Electronic Thesis and Dissertation Repository


Master of Science


Health and Rehabilitation Sciences


Donelle, Lorie

2nd Supervisor

Regan, Sandra



Family caregivers are an important component of home-based palliative care as they provide the majority of unpaid assistance to their palliative family member, during their last days and weeks of life. The demands of caregiving often escalate at the end-of-life, which can result in substantial emotional and physical issues for the family caregiver. In 2010, in London Ontario, the South West Community Care Access Centre (now the South West Local Health Integration Network (SW LHIN)) developed a new model of palliative home care called “eShift” led by an interdisciplinary team of healthcare professionals, that focused care both on the patient and their family caregiver. The eShift model connects personal support workers, called eShift technicians, to a remote registered nurse (via technology) to offer palliative care in a client’s home and simultaneously provide family caregivers with respite.
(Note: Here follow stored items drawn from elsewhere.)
(** * udsNLP: "3 - Faster Sentiment Analysis" notebook

    A shallow embedding of the notebook's Python code: the bigram
    augmentation [generate_bigrams] (a function that mutates the list it is
    given), the accuracy and epoch loops [binary_accuracy], [train] and
    [evaluate], and the inference pipeline of [predict_sentiment].

    Python objects live in a heap indexed by references, so that aliasing and
    in-place mutation are visible; exceptions are values of [exn]. *)

From Stdlib Require Import Ascii QArith Qabs Qround.
From stdpp Require Import base option list gmap strings fin_maps.

Local Open Scope string_scope.
Local Open Scope list_scope.
Local Open Scope nat_scope.
Local Open Scope stdpp_scope.

(** ** Python objects, heap and exceptions *)

Module Py.

Definition loc := nat.

(** The two kinds of object the notebook passes around: a list of tokens and
    a dict from token to id. *)
Inductive pyobj :=
| PyList (items : list string)
| PyDict (d : gmap string nat).

Inductive exn :=
| TypeError
| AttributeError
| KeyError
| ZeroDivisionError
| RuntimeError
| AssertionError.

Inductive result (A : Type) :=
| Ok (a : A)
| Raise (e : exn).
Arguments Ok {A} a.
Arguments Raise {A} e.

(** A computation reads and updates the heap, or raises. *)
Definition M (A : Type) : Type := gmap loc pyobj → result (A * gmap loc pyobj).

Definition ret {A} (a : A) : M A := λ h, Ok (a, h).

Definition bind {A B} (m : M A) (k : A → M B) : M B :=
  λ h, match m h with
       | Ok (a, h') => k a h'
       | Raise e => Raise e
       end.

Definition raise {A} (e : exn) : M A := λ _, Raise e.

(** [for v in xs: body(v)] *)
Fixpoint for_each {A} (xs : list A) (body : A → M unit) : M unit :=
  match xs with
  | [] => ret tt
  | v :: xs' => bind (body v) (λ _, for_each xs' body)
  end.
The purpose of this secondary data analysis was to explore the experiences of in-home respite among family caregivers who were caring for a palliative family member receiving eShift palliative home care, at the end-of-life. Overall, the fifteen family caregivers that participated in this study had a positive experience of in-home respite with eShift palliative home care, which enabled them to keep their family member at home until death. Specifically, family caregivers developed trust, had an opportunity for self-care and other activities and felt that the arrangement of services with eShift was comprehensive. This study has implications for public health policy as it offers insights into family caregivers’ experiences of in-home respite with the eShift model of palliative home care. In addition, it serves as a basis for future research on family caregivers’ experiences of in-home respite with eShift and other technology-enabled models of palliative home care.